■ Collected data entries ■
● ● ● ● ● ● ●

(** Step 8 never fails for want of room: for every non-empty read and
    every [Date] value the 128-byte [strftime] buffer can hold (at most 127
    bytes), the response [connection_handle] built serializes successfully,
    to its header block followed by its body, and is sent. *)
Theorem connection_output_always_serialized date read_body received :
  received <> [] -> (length date <= 127)%nat ->
  exists r ran,
    connection_handle read_body received = ConnResponse r ran
    /\ connection_output date read_body received = Some (header_block date r ++ resp_body r).
Proof.
  intros Hne Hd.
  assert (Hc : exists r ran, connection_handle read_body received = ConnResponse r ran).
  { unfold connection_handle. destruct received as [|c rest]; [contradiction|].
    destruct (parse_stage read_body (c_string (c :: rest))) as [err|request];
      [|destruct (_ && _)]; eauto. }
  destruct Hc as (r & ran & Hr). exists r, ran. split; [exact Hr|].
  unfold connection_output. rewrite Hr. apply serialize_fits.
  destruct (connection_response_shape _ _ _ _ Hr) as (Hh & Hm & Hb & Hs).
  assert (Hcode : (length (Z_to_dec (status_code r))
                   + length (status_code_to_message (status_code r)) <= 24)%nat).
  { destruct ran;
      repeat destruct Hs as [Hs|Hs]; rewrite Hs; apply Nat.leb_le; vm_compute; reflexivity. }
  assert (Hdig : (length (N_to_dec (N.of_nat (length (resp_body r)))) <= 12)%nat)
    by (apply N_to_dec_small; lia).
  unfold header_block. rewrite Hh, Hm. rewrite !length_app.
  cbn [length concat map fst snd app list_ascii_of_string].
  cbn [length concat map fst snd app list_ascii_of_string] in Hcode, Hdig.
  unfold crlf; cbn [length app]. lia.
Qed.

Lemma connection_output_always_serialized_witness :
  exists r ran,
    connection_handle no_body unknown_method_request = ConnResponse r ran
    /\ connection_output sample_date no_body unknown_method_request
       = Some (header_block sample_date r ++ resp_body r).
Proof.
  apply connection_output_always_serialized; [discriminate|].
  apply Nat.leb_le; vm_compute; reflexivity.
Defined.
(** After a block of two accepted proposals the history ends at [0.75]. *)
Lemma history_ends_at_currentState_witness :
  let m := self (snd (tape_adapt [2]%Z
             (tape_world (__init__ std_normal 0) [0.5; 0.5; 0.25; 0.5]))) in
  (exists h, samples m = h ++ [currentState m]) /\
  samples m <> [] /\
  In (currentState m) (samples m).
Proof.
  apply (history_ends_at_currentState Tape tape_normal tape_uniform log_table 1).
  exact (reach_adapt Tape tape_normal tape_uniform log_table 0
           (__init__ std_normal 0) [0.5; 0.5; 0.25; 0.5] [2]%Z
           (reach_init Tape tape_normal tape_uniform log_table std_normal 0)).
Defined.

(** One iteration and then two, against three at once. *)
Lemma sample_twice_witness :
  let w := tape_world (__init__ std_normal 0) [0.5; 0.5; 0.25; 0.5; 3; 0.5] in
  bind Tape (tape_sample 1) (fun _ => tape_sample 2) w = tape_sample (1 + 2) w.
Proof.
  apply (sample_twice Tape tape_normal tape_uniform log_table 1 2
           (tape_world (__init__ std_normal 0) [0.5; 0.5; 0.25; 0.5; 3; 0.5]));
    lia.
Defined.

(** A block of two and then a block of two, against both at once. *)
Lemma adapt_twice_witness :
  let w := tape_world (__init__ std_normal 0) [0.5; 0.5; 0.25; 0.5; 3; 0.5; 3; 0.5] in
  bind Tape (tape_adapt [2]%Z) (fun _ => tape_adapt [2]%Z) w =
  tape_adapt ([2] ++ [2])%Z w.
Proof.
  apply (adapt_twice Tape tape_normal tape_uniform log_table [2]%Z [2]%Z
           (tape_world (__init__ std_normal 0)
              [0.5; 0.5; 0.25; 0.5; 3; 0.5; 3; 0.5])
           (self (snd (tape_adapt [2; 2]%Z
              (tape_world (__init__ std_normal 0)
                 [0.5; 0.5; 0.25; 0.5; 3; 0.5; 3; 0.5]))))).
  - discriminate.
  - reflexivity.
Defined.

(** With an empty second call the two differ: the rate is reset to [0]. *)
Example adapt_then_empty :
  let w := tape_world (__init__ std_normal 0) [0.5; 0.5; 0.25; 0.5] in
  acceptanceRate (self (snd (tape_adapt [2]%Z w))) = Some (PyFloat 1) /\
  acceptanceRate
    (self (snd (bind Tape (tape_adapt [2]%Z) (fun _ => tape_adapt []) w))) =
    Some (PyInt 0).
Proof. vm_compute. split; reflexivity. Qed.

(** The exception of [sample] on the half line is the log-target's. *)
Lemma sample_raises_only_target_witness :
  exists x, half_line x = inl (Raised 1).
Proof.
  exact (sample_raises_only_target Tape tape_normal tape_uniform log_table 3
           (tape_world (__init__ half_line 0) [1; 0.5; -5; 0.5; 3; 0.5])
           (Raised 1) eq_refl).
Defined.

(** The exception of [adapt([2, 0, 2])] is the division's. *)
Lemma adapt_raises_only_zero_or_target_witness :
  (ZeroDivisionError = ZeroDivisionError /\ In 0%Z [2; 0; 2]%Z) \/
  exists x, std_normal x = inl ZeroDivisionError.
Proof.
  exact (adapt_raises_only_zero_or_target Tape tape_normal tape_uniform log_table
           [2; 0; 2]%Z
           (tape_world (__init__ std_normal 0)
              [0.5; 0.5; 0.25; 0.5; 3; 0.5; 3; 0.5])
           ZeroDivisionError eq_refl).
Defined.

(** A chain started on the spike stays there. *)
Lemma stuck_chain_stays_witness :
  let w := tape_world (__init__ spike 0) (unit_tape 3) in
  let m' := self (snd (tape_sample 3 w)) in
  currentState m' = 0 /\
  exists j, (j <= range_len 3)%nat /\ samples m' = [0] ++ repeat 0 j.
Proof.
  exact (stuck_chain_stays Tape tape_normal tape_uniform log_table 3
           (tape_world (__init__ spike 0) (unit_tape 3)) infinity
           eq_refl (or_introl eq_refl)).
Defined.

Example stuck_chain_history :
  samples (self (snd (tape_sample 3 (tape_world (__init__ spike 0) (unit_tape 3)))))
    = [0; 0; 0; 0].
Proof. vm_compute. reflexivity. Qed.

Abbreviation tape_simulate := (simulate cdf_table (list Z) tape_binomial).

(** One criterion, ten signal and ten noise trials, the draws 7 and 2. *)
Lemma simulate_conserves_trials_witness :
  length [mkSignalDetection 7 3 2 8] = length [0] /\
  Forall (trials 10 10) [mkSignalDetection 7 3 2 8].
Proof.
  exact (simulate_conserves_trials cdf_table (list Z) tape_binomial
           1 [0] 10 10 [7; 2]%Z [] [mkSignalDetection 7 3 2 8] eq_refl).
Defined.

Example simulate_run :
  tape_simulate 1 [0] 10 10 [7; 2]%Z = (inr [mkSignalDetection 7 3 2 8], []) /\
  tape_simulate 1 [0] (-1) 10 [7; 2]%Z = (inl (Raised 22), [7; 2]%Z).
Proof. vm_compute. split; reflexivity. Qed.

Lemma simulated_d_prime_witness :
  (10%Z <> 0%Z /\ 10%Z <> 0%Z ->
     exists d c, d_prime ppf_table (mkSignalDetection 7 3 2 8) = inr d /\
                 criterion ppf_table (mkSignalDetection 7 3 2 8) = inr c) /\
  (10%Z = 0%Z \/ 10%Z = 0%Z ->
     d_prime ppf_table (mkSignalDetection 7 3 2 8) = inl ZeroDivisionError /\
     criterion ppf_table (mkSignalDetection 7 3 2 8) = inl ZeroDivisionError).
Proof.
  exact (simulated_d_prime cdf_table ppf_table (list Z) tape_binomial
           1 [0] 10 10 [7; 2]%Z [] [mkSignalDetection 7 3 2 8]
           (mkSignalDetection 7 3 2 8) eq_refl (or_introl eq_refl)).
Defined.

(** With no signal trials [d_prime] raises; with three hits in four and one
    false alarm in four it is [ppf(0.75) - ppf(0.25)]. *)
Example d_prime_runs :
  d_prime ppf_table (mkSignalDetection 0 0 1 3) = inl ZeroDivisionError /\
  d_prime ppf_table (mkSignalDetection 3 1 1 3) = inr 1.3489795003921634 /\
  criterion ppf_table (mkSignalDetection 3 1 1 3) = inr 0.33724487509804085.
Proof. vm_compute. repeat split. Qed.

● ● ● ● ● ● ●

■ WORK ITEM ■
In the records above, some lines may contain the word "Hdig"; copy every one of them.

■ PROBLEM SOLUTION ■
  assert (Hdig : (length (N_to_dec (N.of_nat (length (resp_body r)))) <= 12)%nat)
  cbn [length concat map fst snd app list_ascii_of_string] in Hcode, Hdig.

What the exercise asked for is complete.